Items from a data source
-=-=-=-=-

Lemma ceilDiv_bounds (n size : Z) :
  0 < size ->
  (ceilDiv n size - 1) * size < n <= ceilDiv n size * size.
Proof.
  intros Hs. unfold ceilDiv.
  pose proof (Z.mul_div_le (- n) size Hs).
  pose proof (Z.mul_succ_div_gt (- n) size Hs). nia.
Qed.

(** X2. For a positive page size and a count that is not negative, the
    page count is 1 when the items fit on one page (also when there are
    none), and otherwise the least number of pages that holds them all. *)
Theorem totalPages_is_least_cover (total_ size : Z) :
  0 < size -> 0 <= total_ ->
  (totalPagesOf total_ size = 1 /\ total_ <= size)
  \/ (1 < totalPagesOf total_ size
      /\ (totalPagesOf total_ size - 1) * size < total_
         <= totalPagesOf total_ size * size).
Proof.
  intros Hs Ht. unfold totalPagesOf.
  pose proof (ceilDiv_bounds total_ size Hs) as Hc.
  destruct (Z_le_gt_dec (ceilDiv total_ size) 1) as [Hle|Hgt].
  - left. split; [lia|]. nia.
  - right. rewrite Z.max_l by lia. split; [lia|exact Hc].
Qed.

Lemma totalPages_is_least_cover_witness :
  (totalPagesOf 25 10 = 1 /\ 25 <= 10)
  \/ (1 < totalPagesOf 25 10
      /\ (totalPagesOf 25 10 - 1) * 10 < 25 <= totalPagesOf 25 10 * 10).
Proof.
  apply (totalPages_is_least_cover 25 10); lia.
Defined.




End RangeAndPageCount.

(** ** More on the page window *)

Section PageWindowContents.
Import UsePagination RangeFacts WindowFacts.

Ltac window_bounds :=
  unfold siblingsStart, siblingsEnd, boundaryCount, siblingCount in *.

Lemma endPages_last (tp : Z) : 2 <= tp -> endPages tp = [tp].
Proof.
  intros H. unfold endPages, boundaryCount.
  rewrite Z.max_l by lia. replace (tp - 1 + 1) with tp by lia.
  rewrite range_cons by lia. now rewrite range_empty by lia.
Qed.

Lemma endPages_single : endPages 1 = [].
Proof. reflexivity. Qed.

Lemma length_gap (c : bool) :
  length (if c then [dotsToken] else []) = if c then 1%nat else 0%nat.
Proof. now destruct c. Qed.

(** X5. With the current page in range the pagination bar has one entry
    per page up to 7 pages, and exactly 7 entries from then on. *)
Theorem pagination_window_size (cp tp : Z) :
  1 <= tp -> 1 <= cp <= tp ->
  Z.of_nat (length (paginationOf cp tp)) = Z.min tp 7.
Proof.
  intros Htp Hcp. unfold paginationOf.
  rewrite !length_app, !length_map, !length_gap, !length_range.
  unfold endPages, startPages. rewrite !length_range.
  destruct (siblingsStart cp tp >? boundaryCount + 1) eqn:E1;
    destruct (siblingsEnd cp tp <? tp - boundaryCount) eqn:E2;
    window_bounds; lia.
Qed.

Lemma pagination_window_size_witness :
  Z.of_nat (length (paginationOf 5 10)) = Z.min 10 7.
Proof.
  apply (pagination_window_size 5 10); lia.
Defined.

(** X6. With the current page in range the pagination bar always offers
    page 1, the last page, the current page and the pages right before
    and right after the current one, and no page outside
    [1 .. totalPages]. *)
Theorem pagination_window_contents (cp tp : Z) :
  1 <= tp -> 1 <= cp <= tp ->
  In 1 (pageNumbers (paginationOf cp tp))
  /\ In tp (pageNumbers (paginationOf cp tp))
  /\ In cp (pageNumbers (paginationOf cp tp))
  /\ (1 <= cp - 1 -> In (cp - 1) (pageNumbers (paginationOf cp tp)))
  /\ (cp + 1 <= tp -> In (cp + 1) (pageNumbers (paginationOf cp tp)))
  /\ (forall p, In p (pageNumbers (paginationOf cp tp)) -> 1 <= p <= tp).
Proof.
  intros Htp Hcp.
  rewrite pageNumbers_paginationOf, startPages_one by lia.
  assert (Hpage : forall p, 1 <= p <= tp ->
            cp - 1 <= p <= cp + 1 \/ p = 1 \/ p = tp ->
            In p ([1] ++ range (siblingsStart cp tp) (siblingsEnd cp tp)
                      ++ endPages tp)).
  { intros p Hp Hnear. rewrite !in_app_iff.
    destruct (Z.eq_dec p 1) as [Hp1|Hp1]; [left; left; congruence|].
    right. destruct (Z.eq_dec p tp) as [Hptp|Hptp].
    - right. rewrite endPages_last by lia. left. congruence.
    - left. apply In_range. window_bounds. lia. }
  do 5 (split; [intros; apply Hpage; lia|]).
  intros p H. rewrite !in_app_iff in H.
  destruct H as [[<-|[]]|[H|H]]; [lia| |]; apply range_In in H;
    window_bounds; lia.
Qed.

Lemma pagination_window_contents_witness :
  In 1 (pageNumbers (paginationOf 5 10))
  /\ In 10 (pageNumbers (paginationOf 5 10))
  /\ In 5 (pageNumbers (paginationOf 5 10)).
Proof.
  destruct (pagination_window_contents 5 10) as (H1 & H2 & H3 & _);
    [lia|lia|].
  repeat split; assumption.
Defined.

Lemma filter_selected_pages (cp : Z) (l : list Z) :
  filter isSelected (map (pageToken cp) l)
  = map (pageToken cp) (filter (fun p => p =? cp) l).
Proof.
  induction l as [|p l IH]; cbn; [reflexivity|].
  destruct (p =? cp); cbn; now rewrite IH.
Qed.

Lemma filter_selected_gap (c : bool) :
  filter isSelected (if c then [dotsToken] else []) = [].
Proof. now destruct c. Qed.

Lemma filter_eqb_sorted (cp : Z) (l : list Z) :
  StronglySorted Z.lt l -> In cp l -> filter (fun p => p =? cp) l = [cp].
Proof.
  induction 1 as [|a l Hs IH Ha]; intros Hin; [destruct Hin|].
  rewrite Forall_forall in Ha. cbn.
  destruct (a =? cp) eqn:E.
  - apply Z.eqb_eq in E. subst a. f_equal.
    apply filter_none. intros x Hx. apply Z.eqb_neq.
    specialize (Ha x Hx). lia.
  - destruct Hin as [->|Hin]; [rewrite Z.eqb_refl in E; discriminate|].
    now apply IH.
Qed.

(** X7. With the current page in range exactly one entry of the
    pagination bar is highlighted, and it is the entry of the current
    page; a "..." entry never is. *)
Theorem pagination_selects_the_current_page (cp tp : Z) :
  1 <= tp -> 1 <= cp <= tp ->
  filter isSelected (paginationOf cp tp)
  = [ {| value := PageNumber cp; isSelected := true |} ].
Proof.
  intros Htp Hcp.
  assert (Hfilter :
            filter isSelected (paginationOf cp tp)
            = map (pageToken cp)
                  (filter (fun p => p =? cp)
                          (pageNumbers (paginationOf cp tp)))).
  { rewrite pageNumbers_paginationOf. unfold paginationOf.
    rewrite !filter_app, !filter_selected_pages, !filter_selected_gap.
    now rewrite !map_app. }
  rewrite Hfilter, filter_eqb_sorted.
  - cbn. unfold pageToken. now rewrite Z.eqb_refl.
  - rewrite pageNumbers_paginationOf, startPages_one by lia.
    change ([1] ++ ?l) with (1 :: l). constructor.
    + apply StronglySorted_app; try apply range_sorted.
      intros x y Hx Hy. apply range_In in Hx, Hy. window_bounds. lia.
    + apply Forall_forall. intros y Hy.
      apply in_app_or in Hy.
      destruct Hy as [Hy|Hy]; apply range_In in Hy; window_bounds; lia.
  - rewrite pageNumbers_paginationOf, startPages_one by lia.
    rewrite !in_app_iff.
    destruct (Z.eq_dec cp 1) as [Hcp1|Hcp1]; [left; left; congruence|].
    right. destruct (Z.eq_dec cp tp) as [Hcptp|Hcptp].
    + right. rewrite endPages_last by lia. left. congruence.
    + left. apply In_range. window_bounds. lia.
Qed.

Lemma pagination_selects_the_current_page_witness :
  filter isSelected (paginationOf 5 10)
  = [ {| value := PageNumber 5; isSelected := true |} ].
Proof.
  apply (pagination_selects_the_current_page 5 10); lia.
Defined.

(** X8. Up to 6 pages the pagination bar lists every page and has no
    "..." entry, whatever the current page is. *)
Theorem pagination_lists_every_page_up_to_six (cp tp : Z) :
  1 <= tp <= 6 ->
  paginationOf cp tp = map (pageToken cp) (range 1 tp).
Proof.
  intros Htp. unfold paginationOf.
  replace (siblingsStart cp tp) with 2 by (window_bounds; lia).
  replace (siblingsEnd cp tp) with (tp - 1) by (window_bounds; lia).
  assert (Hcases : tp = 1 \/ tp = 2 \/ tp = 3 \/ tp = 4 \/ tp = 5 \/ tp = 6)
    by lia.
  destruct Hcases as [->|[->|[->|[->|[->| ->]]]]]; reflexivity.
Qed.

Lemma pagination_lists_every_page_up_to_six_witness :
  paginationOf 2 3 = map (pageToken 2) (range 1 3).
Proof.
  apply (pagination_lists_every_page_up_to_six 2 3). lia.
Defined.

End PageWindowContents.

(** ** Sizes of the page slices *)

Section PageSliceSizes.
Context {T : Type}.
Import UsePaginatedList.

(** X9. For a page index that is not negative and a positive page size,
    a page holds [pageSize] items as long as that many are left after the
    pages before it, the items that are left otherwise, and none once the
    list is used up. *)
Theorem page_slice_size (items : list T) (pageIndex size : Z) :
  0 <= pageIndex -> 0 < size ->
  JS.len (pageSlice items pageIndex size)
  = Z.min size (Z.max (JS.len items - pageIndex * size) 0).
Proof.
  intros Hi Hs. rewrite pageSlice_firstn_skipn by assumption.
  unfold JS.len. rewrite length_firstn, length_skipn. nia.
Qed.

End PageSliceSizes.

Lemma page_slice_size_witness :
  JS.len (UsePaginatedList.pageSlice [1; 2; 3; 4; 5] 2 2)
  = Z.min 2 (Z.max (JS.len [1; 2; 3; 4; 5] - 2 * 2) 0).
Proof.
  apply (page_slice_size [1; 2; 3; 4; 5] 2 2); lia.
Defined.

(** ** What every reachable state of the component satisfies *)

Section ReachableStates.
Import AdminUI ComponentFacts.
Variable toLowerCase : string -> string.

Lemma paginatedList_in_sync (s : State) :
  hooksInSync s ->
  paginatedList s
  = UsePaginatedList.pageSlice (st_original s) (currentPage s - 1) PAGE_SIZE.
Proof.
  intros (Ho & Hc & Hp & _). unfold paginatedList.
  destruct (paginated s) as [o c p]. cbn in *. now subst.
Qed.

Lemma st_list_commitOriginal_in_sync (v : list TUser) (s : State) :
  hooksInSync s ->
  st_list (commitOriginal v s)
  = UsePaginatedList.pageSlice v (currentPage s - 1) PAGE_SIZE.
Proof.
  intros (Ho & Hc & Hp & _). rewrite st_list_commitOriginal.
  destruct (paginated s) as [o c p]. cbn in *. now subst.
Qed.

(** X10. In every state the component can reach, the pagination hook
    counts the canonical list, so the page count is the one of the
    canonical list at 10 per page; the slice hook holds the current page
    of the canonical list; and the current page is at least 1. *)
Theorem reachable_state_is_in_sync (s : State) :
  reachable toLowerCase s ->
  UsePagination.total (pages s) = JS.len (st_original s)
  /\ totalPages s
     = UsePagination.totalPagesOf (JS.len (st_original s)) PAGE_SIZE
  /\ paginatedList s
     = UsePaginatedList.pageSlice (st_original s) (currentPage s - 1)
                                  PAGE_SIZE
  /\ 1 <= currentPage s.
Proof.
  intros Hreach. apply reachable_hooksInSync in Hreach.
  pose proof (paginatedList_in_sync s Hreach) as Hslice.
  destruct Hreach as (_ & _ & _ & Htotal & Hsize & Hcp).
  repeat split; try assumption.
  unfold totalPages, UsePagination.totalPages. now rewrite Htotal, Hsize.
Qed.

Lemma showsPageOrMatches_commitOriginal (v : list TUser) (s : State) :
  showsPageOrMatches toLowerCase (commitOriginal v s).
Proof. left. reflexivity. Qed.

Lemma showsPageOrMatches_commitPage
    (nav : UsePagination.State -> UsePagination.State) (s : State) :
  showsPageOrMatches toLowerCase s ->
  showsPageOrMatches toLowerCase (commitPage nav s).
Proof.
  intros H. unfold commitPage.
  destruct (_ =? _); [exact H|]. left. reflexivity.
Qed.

-=-=-=-=-

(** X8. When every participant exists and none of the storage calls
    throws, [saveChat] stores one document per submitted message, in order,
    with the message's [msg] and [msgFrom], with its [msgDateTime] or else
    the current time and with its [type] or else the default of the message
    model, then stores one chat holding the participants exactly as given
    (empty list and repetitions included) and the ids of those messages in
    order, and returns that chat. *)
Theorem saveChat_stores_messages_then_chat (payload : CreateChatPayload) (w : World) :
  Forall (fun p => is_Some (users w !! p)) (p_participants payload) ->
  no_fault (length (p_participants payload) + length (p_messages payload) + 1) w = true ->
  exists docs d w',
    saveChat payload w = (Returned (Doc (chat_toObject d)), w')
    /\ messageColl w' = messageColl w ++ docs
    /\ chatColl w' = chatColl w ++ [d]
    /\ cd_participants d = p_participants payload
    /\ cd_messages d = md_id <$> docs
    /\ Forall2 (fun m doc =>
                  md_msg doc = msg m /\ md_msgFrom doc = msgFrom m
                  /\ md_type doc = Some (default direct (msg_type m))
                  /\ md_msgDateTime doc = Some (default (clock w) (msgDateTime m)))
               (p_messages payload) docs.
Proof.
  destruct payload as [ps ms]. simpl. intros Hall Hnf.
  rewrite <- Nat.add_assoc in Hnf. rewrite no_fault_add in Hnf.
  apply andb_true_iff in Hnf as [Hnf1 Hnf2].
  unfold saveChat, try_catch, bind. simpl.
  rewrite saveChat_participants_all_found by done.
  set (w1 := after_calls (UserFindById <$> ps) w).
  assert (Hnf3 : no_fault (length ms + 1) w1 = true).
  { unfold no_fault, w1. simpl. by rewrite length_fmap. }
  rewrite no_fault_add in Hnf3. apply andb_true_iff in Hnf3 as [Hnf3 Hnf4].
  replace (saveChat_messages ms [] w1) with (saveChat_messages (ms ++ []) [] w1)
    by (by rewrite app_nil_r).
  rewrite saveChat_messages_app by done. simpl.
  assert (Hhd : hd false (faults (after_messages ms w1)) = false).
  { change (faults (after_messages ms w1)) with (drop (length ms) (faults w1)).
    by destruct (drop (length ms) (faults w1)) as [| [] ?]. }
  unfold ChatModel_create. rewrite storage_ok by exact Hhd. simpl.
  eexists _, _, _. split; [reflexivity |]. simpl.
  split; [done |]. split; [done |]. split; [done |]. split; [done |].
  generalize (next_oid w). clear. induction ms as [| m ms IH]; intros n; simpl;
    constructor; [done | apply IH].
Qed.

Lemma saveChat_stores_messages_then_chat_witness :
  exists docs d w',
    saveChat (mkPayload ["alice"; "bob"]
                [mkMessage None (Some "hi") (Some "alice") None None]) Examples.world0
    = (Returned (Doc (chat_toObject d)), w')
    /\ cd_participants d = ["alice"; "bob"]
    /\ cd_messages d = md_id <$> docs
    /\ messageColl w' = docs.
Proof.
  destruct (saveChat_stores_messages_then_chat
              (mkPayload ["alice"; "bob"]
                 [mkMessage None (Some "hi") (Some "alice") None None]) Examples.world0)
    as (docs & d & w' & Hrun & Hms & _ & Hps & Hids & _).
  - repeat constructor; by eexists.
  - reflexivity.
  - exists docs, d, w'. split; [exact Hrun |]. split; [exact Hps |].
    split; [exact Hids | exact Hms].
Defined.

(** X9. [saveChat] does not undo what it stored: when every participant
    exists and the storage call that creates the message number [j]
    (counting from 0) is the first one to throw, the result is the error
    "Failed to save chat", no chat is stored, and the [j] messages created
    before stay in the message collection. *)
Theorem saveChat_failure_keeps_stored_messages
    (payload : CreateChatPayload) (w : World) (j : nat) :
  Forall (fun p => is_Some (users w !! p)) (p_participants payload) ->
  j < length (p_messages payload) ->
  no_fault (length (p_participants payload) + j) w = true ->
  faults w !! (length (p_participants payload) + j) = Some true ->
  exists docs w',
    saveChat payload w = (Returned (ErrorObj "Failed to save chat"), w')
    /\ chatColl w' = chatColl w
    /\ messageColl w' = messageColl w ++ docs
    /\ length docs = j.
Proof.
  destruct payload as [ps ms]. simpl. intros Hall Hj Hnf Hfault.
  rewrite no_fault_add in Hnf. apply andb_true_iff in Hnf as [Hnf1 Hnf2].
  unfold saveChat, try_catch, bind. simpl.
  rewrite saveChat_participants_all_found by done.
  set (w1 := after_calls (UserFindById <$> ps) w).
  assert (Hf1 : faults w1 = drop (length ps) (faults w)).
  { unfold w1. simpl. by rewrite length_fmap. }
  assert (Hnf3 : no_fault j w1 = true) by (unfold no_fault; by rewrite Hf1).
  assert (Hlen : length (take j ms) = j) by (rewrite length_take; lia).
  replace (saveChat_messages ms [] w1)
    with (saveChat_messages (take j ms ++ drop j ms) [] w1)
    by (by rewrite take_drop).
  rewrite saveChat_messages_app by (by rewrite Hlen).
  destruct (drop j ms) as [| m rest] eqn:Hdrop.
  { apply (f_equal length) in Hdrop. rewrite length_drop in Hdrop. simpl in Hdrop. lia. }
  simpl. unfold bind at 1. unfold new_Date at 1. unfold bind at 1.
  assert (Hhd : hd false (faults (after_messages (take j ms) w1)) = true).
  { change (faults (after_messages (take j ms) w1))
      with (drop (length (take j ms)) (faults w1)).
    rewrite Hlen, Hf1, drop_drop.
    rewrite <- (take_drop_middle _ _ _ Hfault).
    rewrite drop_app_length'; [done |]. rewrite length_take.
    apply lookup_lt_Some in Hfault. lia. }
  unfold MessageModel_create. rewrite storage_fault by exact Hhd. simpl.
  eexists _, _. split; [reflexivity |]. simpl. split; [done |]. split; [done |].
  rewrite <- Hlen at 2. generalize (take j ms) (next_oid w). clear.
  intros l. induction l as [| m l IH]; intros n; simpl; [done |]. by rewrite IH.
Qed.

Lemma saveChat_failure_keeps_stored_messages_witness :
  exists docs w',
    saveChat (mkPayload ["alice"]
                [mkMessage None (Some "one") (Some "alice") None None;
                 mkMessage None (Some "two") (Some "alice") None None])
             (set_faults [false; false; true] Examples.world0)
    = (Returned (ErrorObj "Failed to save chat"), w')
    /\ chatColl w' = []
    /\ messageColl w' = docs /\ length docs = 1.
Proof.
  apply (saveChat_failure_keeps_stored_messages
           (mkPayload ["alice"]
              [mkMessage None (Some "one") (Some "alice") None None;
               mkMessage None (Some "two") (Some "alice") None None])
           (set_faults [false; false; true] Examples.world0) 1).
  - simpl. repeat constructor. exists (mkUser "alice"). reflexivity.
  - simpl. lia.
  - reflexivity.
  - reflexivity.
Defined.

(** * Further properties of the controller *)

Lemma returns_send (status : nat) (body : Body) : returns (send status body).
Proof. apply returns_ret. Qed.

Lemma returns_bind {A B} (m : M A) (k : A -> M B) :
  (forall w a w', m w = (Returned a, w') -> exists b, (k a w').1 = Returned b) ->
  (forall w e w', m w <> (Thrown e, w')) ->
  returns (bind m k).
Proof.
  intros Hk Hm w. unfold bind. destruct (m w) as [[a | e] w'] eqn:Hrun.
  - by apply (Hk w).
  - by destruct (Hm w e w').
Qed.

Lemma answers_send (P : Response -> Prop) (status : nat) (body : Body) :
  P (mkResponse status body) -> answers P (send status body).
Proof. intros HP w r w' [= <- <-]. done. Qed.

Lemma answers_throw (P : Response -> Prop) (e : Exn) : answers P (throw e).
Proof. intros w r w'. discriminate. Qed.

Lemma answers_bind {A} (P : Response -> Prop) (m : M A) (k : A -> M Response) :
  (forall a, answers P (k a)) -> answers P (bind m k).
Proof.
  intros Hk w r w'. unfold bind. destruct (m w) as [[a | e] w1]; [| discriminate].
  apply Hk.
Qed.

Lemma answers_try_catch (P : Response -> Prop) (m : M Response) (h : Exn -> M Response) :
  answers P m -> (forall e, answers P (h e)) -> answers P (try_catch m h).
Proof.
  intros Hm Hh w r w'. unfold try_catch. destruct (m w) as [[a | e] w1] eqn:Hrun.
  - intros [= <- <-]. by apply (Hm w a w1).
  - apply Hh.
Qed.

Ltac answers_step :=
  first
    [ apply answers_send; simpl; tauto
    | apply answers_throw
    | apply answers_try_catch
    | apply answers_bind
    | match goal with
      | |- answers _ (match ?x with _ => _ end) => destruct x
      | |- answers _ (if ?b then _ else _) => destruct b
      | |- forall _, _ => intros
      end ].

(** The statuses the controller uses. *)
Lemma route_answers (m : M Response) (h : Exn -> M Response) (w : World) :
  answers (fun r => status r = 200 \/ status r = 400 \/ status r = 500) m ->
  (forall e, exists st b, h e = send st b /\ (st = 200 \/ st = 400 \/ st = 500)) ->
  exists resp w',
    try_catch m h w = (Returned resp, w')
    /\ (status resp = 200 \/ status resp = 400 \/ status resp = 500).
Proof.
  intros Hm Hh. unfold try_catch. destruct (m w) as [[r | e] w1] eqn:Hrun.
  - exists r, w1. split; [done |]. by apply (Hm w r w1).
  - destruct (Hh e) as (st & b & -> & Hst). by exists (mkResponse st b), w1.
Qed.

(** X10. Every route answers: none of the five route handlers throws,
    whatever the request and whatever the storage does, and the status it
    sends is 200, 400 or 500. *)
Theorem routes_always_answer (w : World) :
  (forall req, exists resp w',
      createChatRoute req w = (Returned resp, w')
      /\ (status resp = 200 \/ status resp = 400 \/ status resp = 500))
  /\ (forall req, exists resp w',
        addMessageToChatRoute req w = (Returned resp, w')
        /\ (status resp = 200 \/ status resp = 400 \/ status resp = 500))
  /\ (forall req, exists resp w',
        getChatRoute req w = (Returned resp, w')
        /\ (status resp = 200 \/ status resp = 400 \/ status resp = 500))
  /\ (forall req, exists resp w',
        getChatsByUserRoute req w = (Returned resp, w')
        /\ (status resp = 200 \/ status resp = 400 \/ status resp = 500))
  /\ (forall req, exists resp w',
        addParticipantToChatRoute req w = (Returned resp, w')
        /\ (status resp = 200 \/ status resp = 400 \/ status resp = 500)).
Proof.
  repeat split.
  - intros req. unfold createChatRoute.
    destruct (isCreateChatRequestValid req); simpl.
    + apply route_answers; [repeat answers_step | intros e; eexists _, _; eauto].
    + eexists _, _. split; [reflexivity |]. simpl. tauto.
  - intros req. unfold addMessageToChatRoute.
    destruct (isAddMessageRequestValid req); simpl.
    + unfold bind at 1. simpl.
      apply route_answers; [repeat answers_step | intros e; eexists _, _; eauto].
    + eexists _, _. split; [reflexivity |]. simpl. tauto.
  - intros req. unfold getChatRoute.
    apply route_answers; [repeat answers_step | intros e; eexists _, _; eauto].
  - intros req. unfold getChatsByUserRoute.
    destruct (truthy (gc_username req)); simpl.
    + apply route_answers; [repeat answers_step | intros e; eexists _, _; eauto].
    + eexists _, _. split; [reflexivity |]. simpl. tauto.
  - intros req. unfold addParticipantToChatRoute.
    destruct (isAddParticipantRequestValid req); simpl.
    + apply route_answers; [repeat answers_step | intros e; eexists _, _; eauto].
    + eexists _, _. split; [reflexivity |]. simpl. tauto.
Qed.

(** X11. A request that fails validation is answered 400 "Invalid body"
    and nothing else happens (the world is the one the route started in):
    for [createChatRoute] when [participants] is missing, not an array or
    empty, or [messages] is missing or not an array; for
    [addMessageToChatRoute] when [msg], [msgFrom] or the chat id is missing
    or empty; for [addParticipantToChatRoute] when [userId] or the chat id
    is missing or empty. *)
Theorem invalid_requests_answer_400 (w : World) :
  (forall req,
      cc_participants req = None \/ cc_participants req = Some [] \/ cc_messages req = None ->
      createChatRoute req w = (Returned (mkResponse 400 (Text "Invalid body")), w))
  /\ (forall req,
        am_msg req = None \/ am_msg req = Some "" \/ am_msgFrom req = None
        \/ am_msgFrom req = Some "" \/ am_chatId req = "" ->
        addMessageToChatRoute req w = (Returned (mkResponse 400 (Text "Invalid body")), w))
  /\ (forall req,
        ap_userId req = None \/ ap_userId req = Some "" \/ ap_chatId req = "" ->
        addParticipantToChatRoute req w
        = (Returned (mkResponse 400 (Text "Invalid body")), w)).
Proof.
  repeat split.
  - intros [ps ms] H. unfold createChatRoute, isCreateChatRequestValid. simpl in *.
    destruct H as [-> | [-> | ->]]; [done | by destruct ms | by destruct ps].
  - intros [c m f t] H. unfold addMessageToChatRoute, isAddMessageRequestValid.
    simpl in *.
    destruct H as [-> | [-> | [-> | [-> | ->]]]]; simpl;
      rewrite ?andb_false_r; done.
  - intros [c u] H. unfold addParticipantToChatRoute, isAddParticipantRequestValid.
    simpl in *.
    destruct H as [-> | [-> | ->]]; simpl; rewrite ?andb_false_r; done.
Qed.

-=-=-=-=-

WORK TO COMPLETE
Which lines of the records contain "holds"? Show each of them.

ANSWER TO THIS TASK
    none), and otherwise the least number of pages that holds them all. *)
    a page holds [pageSize] items as long as that many are left after the
    canonical list at 10 per page; the slice hook holds the current page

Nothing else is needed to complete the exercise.